今日はハルが独りで帰りたがったから、あたしは「もしかしたらいるかも」と思って教室に来ていた。
するとそこには、案の定曲作りをする持田くんの姿があって…。
思わず真剣に見ていたら、持田くんが緊張してしまった、というわけだ。
持田くんへの自分の気持ちに気付いてしまった今。
本当はあんまり認めたくないけど、でもいざこうやって持田くんを見ていたらドキドキするし、何よりこの空間が心地いい。
あたしがそう思いながら今度は目の前の持田くんのノートに視線を落としたら、ふいに彼があたしに言った。
「…菅谷さんって、大野くんのことはどう思ってるんですか?」
……ん?
その突然の問いかけに、あたしはまた顔を上げて持田くんを見る。
何でいきなりハルの話?
そう思いながらも、
「え、ハルは別に…ただの幼なじみだよ。同い年というよりか、可愛い弟みたいに思ってるし」
あたしがそう言うと、持田くんは心なしか顔の表情を曇らせて「…そうですか」と呟いた。
…?何なんだろう。なんかあるのかな?
……別にいいけど。
そう思ってしばらくは何も言わずに、持田くんのその姿を飽きずに見るあたし。
ギターって難しそうよね。
ピアノなら弾けるけど。
そう思って眺めていたら、やがて持田くんがまた手を止めて言った。
「……今日はもうここで終わりにします」
「え、もう!?」
「なんか、お腹空いたんで」
そう言うと、ノートを閉じてギターをケースに仕舞いはじめる持田くん。
その言葉に時計を見遣ると、時刻は18時。
片付けるには、いつもよりちょっと早いけど。
「じゃああたしも帰ろーっと」
そしてそんな持田くんにあたしもそう言って帰ろうとすると、持田くんが引き留めるように言った。
「あ、菅谷さん!」
「…ん?」
「あの、大野くんから聞いたんですけど…
菅谷さんって、大野くんの家で夜ご飯食べてたって本当ですか?」
「え?んー…うん。そだね。今は一人だけどね」
ってか、それがどうかした?
その言葉にあたしがそう聞こうとしたら、持田くんが言葉を続けて言った。
「じゃあ良かったら、今日は一緒に食べません?」
「…えっ、」
「あ…何と言いますか、俺夜ご飯はずっと独りなんですよ。家族とかいないんで、本当にずっーとで…」
だから…
しかし持田くんのその言葉を聞くと、あたしはいてもたってもいられなくなって、言葉を遮るように言う。

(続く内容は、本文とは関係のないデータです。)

Lemma append_elements a v a' :
  wf a = true -> result (append a v) = Ok a' ->
  wf a' = true /\ elements a' = elements a ++ [v].
Proof.
  intros Hwf Ha. split; [apply (wf_append a v a' Hwf Ha) |].
  pose proof Hwf as Hwf'.
  apply wf_spec in Hwf' as (b & Hb & Hs & Hl & Hc & Hall).
  pose proof (elements_take a b Hwf Hb) as Htake.
  assert (Z.of_nat (List.length b) = capacity a) as Hs' by exact Hs.
  assert (exists (b' : block) c',
            a' = {| data := Some (<[Z.to_nat (length a) := Some v]> b');
                    capacity := c'; length := length a + 1 |} /\
            (Z.to_nat (length a) < List.length b')%nat /\
            take (Z.to_nat (length a)) b' = take (Z.to_nat (length a)) b)
    as (b' & c' & -> & Hlt & Hsame).
  { destruct (Z.eq_dec (length a) (capacity a)) as [Hfull | Hroom].
    - destruct (Z.eq_dec (capacity a) 0) as [H0 | H0];
        [rewrite (append_full_zero a b) in Ha by auto; discriminate |].
      destruct (Z.lt_ge_cases INT_MAX (capacity a * 2)) as [Hov | Hfit];
        [rewrite (append_full_overflow a b) in Ha by auto; discriminate |].
      rewrite (append_full a b) in Ha by (auto; lia). injection Ha as <-.
      eexists _, _. split; [reflexivity |]. split.
      + rewrite length_app, length_replicate. lia.
      + apply take_app_le. lia.
    - rewrite (append_room a b) in Ha by (auto; lia). injection Ha as <-.
      eexists _, _. split; [reflexivity |]. split; [lia | reflexivity]. }
  apply elements_intro.
  replace (Z.to_nat (length a + 1)) with (S (Z.to_nat (length a))) by lia.
  rewrite take_succ_insert by exact Hlt.
  rewrite Hsame, Htake, fmap_app. reflexivity.
Qed.

Lemma popBack_elements a a' :
  wf a = true -> 0 < length a -> result (popBack a) = Ok a' ->
  wf a' = true /\
  elements a' = take (List.length (elements a) - 1) (elements a).
Proof.
  intros Hwf Hpos Ha. split; [apply (wf_popBack a a' Hwf Hpos Ha) |].
  pose proof Hwf as Hwf'.
  apply wf_spec in Hwf' as (b & Hb & Hs & Hl & Hc & Hall).
  pose proof (elements_take a b Hwf Hb) as Htake.
  pose proof (elements_length a Hwf) as Hlen.
  rewrite popBack_in_range in Ha by (unfold INT_MIN; lia). injection Ha as <-.
  unfold with_length. rewrite Hb. apply elements_intro.
  replace (Z.to_nat (length a - 1)) with (List.length (elements a) - 1)%nat by lia.
  rewrite fmap_take, <- Htake, take_take. f_equal. lia.
Qed.

Lemma perform_elements a o a' :
  wf a = true -> pop_nonempty a o = true -> result (perform a o) = Ok a' ->
  wf a' = true /\ elements a' = list_step (elements a) o.
Proof.
  intros Hwf Hguard Ha. destruct o as [idx | idx v | v | |].
  - apply perform_get_state in Ha as ->. split; [exact Hwf | reflexivity].
  - destruct (set_elements a idx v a' Hwf Ha) as (Hwf' & _ & Hel). auto.
  - apply (append_elements a v a' Hwf Ha).
  - simpl in Hguard. apply Z.ltb_lt in Hguard.
    apply (popBack_elements a a' Hwf Hguard Ha).
  - simpl in Ha. injection Ha as <-. split; [exact Hwf | reflexivity].
Qed.

(** ** What any call that returns does to [length] and [capacity] *)

Ltac bind_returns H :=
  rewrite result_bind in H;
  match type of H with
  | context [match result ?m with _ => _ end] =>
      let R := fresh "R" in destruct (result m) eqn:R; try discriminate H
  end.

Lemma int_arith_returns z l : result (int_arith z) = Ok l -> l = z.
Proof.
  unfold int_arith. destruct (in_int_range z); [| discriminate].
  intros H. injection H as <-. reflexivity.
Qed.

Lemma grow_returns a a1 :
  result (grow a) = Ok a1 ->
  length a1 = length a /\ capacity a1 = capacity a * 2.
Proof.
  unfold grow. intros H. do 4 bind_returns H.
  apply int_arith_returns in R2. injection H as <-. simpl. auto.
Qed.

Lemma append_returns a v a' :
  result (append a v) = Ok a' ->
  length a' = length a + 1 /\
  capacity a' = (if length a =? capacity a then capacity a * 2 else capacity a).
Proof.
  unfold append. intros H. do 3 bind_returns H.
  apply int_arith_returns in R1. injection H as <-. subst x1.
  unfold with_length, with_data. simpl.
  destruct (length a =? capacity a).
  - apply grow_returns in R as [Hl Hc]. rewrite Hl, Hc. auto.
  - injection R as <-. auto.
Qed.

Lemma set_returns a idx v a' :
  result (set a idx v) = Ok a' ->
  length a' = length a /\ capacity a' = capacity a.
Proof.
  unfold set. intros H. do 3 bind_returns H. injection H as <-. auto.
Qed.

Lemma popBack_returns a a' :
  result (popBack a) = Ok a' ->
  length a' = length a - 1 /\ capacity a' = capacity a.
Proof.
  unfold popBack. intros H. bind_returns H.
  apply int_arith_returns in R. injection H as <-. simpl. subst. auto.
Qed.

Lemma perform_returns a o a' :
  result (perform a o) = Ok a' ->
  length a' = length a + length_change o /\
  (capacity a' = capacity a \/
   is_append o = true /\ length a = capacity a /\ capacity a' = capacity a * 2).
Proof.
  intros H. destruct o as [idx | idx v | v | |]; simpl.
  - apply perform_get_state in H as ->. split; [lia | auto].
  - apply set_returns in H as [-> ->]. split; [lia | auto].
  - apply append_returns in H as [-> ->]. split; [reflexivity |].
    destruct (length a =? capacity a) eqn:Hfull; [| auto].
    apply Z.eqb_eq in Hfull. auto.
  - apply popBack_returns in H as [-> ->]. split; [lia | auto].
  - simpl in H. injection H as <-. split; [lia | auto].
Qed.


(** ** Text *)

Lemma string_app_assoc (s1 s2 s3 : string) :
  (s1 +:+ s2) +:+ s3 = s1 +:+ s2 +:+ s3.
Proof.
  induction s1 as [| c s1 IH]; [reflexivity |].
  change (String c ((s1 +:+ s2) +:+ s3) = String c (s1 +:+ s2 +:+ s3)).
  f_equal. exact IH.
Qed.

Lemma string_app_empty_r (s : string) : s +:+ "" = s.
Proof.
  induction s as [| c s IH]; [reflexivity |].
  change (String c (s +:+ "") = String c s). f_equal. exact IH.
Qed.

Lemma concat_after_first (x : Z) (ws : list Z) :
  String.concat ", " (pretty x :: (pretty <$> ws)) = pretty x +:+ after_first ws.
Proof.
  revert x. induction ws as [| w ws IH]; intros x.
  - cbn. symmetry. apply string_app_empty_r.
  - change (String.concat ", " (pretty x :: (pretty <$> w :: ws)))
      with (pretty x +:+ ", " +:+ String.concat ", " (pretty w :: (pretty <$> ws))).
    rewrite IH. reflexivity.
Qed.

Lemma bind_ext {A B} (m : M A) (f g : A -> M B) :
  (forall x, f x = g x) -> bind m f = bind m g.
Proof.
  intros H. destruct m as [t [x | e |]]; simpl; [rewrite H |..]; reflexivity.
Qed.

(** The loop of [printArray] takes [length - i] rounds: with that much fuel
    or more it gives the same, whatever the array. *)
Lemma printArray_loop_fuel fuel : forall a i out,
  (Z.to_nat (length a - i) <= fuel)%nat ->
  printArray_loop fuel a i out
  = printArray_loop (Z.to_nat (length a - i)) a i out.
Proof.
  induction fuel as [| fuel IH]; intros a i out Hfuel.
  - replace (Z.to_nat (length a - i)) with 0%nat by lia. reflexivity.
  - destruct (Z.to_nat (length a - i)) as [| k] eqn:Hk.
    + cbn [printArray_loop]. replace (i <? length a) with false by fails.
      reflexivity.
    + cbn [printArray_loop]. destruct (i <? length a); [| reflexivity].
      apply bind_ext. intros x. unfold int_arith.
      destruct (in_int_range (i + 1)); [| reflexivity].
      rewrite !bind_ret, IH by lia.
      replace (Z.to_nat (length a - (i + 1))) with k by lia. reflexivity.
Qed.

(** The fuel that [printArray] gives its loop is enough. *)
Lemma printArray_fuel a out fuel :
  (Z.to_nat (length a) <= fuel)%nat ->
  printArray_loop fuel a 1 out
  = printArray_loop (Z.to_nat (length a)) a 1 out.
Proof.
  intros Hfuel. rewrite (printArray_loop_fuel fuel) by lia.
  rewrite (printArray_loop_fuel (Z.to_nat (length a))) by lia. reflexivity.
Qed.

「そ、それって…あたしと持田くんが、二人で夜ご飯食べるってことっ!?」
だってそれって、明らかにそういうことだよね!?
あたしがそう思いながら聞くと、持田くんが突如あたしから目を逸らして言う。
「あ…や、やっぱ…図々しいですよね?」
「!」
「すみません。ほんと、言ってみただけなので。今のは気にしないで下さい」
持田くんは少し表情をひきつらせてそう言うと、本当に何事もなかったかのように鞄とギターを担ぐ。
けど…待って。そういうんじゃなくて、
「ち、違う!違うから!」
「!」
そしてあたしは離れて行く背中を引き留めるようにして、咄嗟にそう言って持田くんの腕を掴んだ。
「…え、」
「言ってみただけ、とか言わないで。あたしだってお腹空いてるの」
「!」
「帰りに寄り道…とかはさすがに無理だけど、出来たら、待ち合わせとかで、その……」
あたしは内心物凄くドキドキしながらそう言うと、持田くんを見れずに真っ赤な顔でうつむく。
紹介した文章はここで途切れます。